**DATA SUPPLIED**

• • •

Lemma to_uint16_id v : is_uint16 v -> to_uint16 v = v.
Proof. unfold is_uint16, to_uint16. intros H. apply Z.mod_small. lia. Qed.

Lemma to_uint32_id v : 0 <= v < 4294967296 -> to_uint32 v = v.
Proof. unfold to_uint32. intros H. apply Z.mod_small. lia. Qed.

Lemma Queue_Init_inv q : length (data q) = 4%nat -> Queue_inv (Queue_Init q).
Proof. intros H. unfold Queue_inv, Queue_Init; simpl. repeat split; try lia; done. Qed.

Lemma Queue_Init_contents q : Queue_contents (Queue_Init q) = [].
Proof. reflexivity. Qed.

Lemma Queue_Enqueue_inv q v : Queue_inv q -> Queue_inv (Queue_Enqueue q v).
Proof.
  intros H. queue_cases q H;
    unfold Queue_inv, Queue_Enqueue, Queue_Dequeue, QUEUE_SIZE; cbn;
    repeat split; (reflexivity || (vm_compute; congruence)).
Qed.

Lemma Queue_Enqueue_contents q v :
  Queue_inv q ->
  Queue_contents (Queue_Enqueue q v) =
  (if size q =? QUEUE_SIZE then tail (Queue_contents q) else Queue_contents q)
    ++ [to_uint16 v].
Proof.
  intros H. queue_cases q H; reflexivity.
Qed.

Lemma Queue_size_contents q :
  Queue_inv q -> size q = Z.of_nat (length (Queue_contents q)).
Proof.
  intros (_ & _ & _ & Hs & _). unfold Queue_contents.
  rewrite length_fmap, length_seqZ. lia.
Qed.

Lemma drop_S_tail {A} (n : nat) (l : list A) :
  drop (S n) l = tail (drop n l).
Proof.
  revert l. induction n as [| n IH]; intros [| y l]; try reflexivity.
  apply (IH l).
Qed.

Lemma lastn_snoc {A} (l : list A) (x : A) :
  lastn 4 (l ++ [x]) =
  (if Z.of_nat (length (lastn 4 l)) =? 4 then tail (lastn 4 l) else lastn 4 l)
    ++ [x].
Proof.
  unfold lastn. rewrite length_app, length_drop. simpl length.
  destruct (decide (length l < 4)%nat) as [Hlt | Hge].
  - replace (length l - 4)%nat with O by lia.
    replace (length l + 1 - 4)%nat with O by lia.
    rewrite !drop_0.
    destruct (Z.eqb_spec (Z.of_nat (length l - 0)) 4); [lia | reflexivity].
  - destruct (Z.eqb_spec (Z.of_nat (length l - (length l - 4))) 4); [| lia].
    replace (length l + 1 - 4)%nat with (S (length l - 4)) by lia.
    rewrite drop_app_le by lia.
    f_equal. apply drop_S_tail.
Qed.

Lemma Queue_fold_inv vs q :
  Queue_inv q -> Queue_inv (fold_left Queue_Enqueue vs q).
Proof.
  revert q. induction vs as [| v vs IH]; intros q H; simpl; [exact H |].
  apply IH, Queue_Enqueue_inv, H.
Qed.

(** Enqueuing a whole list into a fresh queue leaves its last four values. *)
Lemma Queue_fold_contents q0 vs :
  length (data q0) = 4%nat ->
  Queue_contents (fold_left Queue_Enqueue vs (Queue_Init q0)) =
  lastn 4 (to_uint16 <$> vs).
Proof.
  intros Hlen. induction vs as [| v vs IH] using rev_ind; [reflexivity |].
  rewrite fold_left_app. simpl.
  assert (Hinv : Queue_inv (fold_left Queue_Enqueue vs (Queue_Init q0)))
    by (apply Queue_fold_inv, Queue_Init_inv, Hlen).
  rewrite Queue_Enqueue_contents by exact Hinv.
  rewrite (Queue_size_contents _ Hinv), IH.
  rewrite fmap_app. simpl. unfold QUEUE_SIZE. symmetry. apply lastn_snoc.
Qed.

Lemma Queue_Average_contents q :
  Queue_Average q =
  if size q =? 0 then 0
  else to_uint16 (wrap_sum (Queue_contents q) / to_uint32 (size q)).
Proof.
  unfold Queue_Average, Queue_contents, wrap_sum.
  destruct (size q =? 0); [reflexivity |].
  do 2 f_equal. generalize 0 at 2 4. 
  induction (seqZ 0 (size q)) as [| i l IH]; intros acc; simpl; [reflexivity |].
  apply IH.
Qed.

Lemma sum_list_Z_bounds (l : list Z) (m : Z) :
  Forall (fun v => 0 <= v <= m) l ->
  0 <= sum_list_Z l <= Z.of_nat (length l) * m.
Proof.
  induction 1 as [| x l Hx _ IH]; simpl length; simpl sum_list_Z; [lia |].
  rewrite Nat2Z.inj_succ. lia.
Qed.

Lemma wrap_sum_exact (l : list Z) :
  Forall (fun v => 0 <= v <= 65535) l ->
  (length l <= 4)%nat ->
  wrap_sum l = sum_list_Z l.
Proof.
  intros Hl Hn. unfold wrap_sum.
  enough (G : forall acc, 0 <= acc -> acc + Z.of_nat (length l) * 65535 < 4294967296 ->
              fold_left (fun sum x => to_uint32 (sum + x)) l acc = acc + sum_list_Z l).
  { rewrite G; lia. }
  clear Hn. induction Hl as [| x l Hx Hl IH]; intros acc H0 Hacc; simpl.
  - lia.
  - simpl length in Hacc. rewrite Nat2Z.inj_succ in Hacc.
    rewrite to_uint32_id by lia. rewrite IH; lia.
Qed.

• • •

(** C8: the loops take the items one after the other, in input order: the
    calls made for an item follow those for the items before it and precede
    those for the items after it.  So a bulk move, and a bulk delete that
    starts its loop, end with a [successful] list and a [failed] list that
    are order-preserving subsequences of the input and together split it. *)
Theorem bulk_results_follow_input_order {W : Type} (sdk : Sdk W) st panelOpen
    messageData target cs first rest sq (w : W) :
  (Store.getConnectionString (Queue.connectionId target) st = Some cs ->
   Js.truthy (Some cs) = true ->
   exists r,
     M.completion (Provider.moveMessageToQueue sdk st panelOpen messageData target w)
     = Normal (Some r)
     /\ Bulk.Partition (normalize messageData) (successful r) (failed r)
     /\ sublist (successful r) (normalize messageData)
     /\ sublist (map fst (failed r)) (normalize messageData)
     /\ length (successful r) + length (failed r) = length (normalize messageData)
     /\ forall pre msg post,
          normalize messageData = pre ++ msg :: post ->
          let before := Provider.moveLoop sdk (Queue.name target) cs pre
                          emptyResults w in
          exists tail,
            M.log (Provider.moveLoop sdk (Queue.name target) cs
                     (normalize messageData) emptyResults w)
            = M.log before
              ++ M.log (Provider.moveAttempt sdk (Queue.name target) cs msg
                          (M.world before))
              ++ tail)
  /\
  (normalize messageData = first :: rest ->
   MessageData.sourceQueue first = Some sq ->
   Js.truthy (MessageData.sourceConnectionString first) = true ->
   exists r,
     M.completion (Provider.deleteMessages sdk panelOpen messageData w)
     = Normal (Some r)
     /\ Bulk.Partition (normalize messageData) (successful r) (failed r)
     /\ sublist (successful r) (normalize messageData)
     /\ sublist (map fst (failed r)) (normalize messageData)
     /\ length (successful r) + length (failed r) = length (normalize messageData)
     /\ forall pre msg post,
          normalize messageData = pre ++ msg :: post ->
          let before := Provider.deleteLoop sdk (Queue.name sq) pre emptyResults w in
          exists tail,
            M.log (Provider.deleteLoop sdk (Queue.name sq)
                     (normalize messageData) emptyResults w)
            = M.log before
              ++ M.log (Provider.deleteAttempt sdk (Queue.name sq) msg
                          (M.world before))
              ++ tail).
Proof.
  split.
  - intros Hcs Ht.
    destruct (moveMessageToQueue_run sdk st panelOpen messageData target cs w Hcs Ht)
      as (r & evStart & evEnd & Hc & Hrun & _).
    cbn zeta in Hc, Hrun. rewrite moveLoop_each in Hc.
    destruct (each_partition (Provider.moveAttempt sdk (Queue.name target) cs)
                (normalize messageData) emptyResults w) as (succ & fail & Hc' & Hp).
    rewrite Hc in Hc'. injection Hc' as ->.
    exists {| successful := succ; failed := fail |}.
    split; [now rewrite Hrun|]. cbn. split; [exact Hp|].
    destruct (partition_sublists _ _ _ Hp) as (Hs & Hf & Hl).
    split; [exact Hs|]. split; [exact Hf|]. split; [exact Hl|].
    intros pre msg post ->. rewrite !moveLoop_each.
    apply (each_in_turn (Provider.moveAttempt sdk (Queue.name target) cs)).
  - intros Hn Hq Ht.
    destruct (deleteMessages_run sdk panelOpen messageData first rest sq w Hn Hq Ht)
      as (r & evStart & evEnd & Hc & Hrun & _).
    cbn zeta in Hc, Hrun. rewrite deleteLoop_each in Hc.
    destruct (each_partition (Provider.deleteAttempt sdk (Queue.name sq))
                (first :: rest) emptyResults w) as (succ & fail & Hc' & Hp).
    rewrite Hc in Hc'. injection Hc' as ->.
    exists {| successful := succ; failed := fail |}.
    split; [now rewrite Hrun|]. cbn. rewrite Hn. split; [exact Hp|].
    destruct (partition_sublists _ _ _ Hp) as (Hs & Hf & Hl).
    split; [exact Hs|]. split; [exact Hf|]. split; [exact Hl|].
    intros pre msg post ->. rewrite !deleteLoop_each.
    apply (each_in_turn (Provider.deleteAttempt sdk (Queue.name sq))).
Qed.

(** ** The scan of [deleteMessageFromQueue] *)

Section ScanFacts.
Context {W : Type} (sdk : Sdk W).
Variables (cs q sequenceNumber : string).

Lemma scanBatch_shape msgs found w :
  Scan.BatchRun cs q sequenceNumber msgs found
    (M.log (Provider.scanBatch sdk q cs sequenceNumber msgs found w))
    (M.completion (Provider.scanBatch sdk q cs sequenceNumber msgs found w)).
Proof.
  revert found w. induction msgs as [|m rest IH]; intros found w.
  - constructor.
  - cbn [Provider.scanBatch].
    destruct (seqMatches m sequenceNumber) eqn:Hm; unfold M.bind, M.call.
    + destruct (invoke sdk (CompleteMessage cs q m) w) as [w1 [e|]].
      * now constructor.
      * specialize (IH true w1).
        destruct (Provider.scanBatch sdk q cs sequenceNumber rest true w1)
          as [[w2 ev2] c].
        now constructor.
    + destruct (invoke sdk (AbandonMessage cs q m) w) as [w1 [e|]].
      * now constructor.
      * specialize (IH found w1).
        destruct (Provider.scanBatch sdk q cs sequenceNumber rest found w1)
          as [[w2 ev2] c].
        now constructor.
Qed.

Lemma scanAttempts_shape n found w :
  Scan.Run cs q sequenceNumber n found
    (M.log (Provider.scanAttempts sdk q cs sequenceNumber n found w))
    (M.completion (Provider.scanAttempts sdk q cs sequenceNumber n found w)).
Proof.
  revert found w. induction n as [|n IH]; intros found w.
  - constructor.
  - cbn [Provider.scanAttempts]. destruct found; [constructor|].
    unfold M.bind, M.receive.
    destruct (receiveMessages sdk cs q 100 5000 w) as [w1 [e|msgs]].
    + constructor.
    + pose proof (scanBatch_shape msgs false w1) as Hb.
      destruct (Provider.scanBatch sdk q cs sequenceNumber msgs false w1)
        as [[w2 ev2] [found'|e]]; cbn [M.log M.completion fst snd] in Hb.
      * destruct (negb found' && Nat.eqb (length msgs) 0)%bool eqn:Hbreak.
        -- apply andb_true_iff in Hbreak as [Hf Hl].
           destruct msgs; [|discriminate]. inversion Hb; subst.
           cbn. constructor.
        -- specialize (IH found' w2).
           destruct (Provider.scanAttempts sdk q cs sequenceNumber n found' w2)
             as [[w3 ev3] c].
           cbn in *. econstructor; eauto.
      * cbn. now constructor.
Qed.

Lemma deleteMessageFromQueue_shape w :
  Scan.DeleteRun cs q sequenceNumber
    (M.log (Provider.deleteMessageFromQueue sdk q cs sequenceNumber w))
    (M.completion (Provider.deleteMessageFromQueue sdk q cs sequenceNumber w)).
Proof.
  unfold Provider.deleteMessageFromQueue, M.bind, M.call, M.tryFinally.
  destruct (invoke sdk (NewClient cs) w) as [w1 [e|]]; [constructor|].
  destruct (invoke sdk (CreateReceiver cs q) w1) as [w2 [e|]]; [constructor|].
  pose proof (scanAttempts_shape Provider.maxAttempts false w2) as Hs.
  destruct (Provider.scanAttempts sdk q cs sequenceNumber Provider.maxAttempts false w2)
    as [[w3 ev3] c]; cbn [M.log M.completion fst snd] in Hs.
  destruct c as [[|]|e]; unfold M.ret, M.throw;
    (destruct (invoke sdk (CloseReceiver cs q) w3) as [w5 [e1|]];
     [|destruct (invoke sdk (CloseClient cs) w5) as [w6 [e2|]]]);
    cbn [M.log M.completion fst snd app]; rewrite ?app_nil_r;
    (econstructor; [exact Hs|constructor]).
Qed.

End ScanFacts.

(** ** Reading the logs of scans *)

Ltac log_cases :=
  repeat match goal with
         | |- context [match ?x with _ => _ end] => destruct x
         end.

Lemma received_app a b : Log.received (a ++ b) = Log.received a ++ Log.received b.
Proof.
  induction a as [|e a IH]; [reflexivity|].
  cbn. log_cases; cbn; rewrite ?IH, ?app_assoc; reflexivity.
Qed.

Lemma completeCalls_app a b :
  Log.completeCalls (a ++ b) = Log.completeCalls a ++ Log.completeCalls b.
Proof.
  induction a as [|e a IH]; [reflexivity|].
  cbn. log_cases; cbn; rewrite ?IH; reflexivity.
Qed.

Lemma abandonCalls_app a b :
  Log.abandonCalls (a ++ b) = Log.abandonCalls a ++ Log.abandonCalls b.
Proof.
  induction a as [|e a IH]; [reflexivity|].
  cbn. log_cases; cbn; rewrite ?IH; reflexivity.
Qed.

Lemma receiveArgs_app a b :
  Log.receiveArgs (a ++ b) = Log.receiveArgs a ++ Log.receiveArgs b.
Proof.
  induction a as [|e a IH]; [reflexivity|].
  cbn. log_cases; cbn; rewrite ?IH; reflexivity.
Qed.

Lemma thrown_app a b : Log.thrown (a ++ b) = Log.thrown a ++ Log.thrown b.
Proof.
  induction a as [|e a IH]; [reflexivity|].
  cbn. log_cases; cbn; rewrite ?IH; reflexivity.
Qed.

• • •

**WHAT YOU SHOULD DO**
Scan the data above for the string "else". Copy every line in which it appears.

**SOLUTION TO THIS EXERCISE**
  (if size q =? QUEUE_SIZE then tail (Queue_contents q) else Queue_contents q)
  (if Z.of_nat (length (lastn 4 l)) =? 4 then tail (lastn 4 l) else lastn 4 l)
  else to_uint16 (wrap_sum (Queue_contents q) / to_uint32 (size q)).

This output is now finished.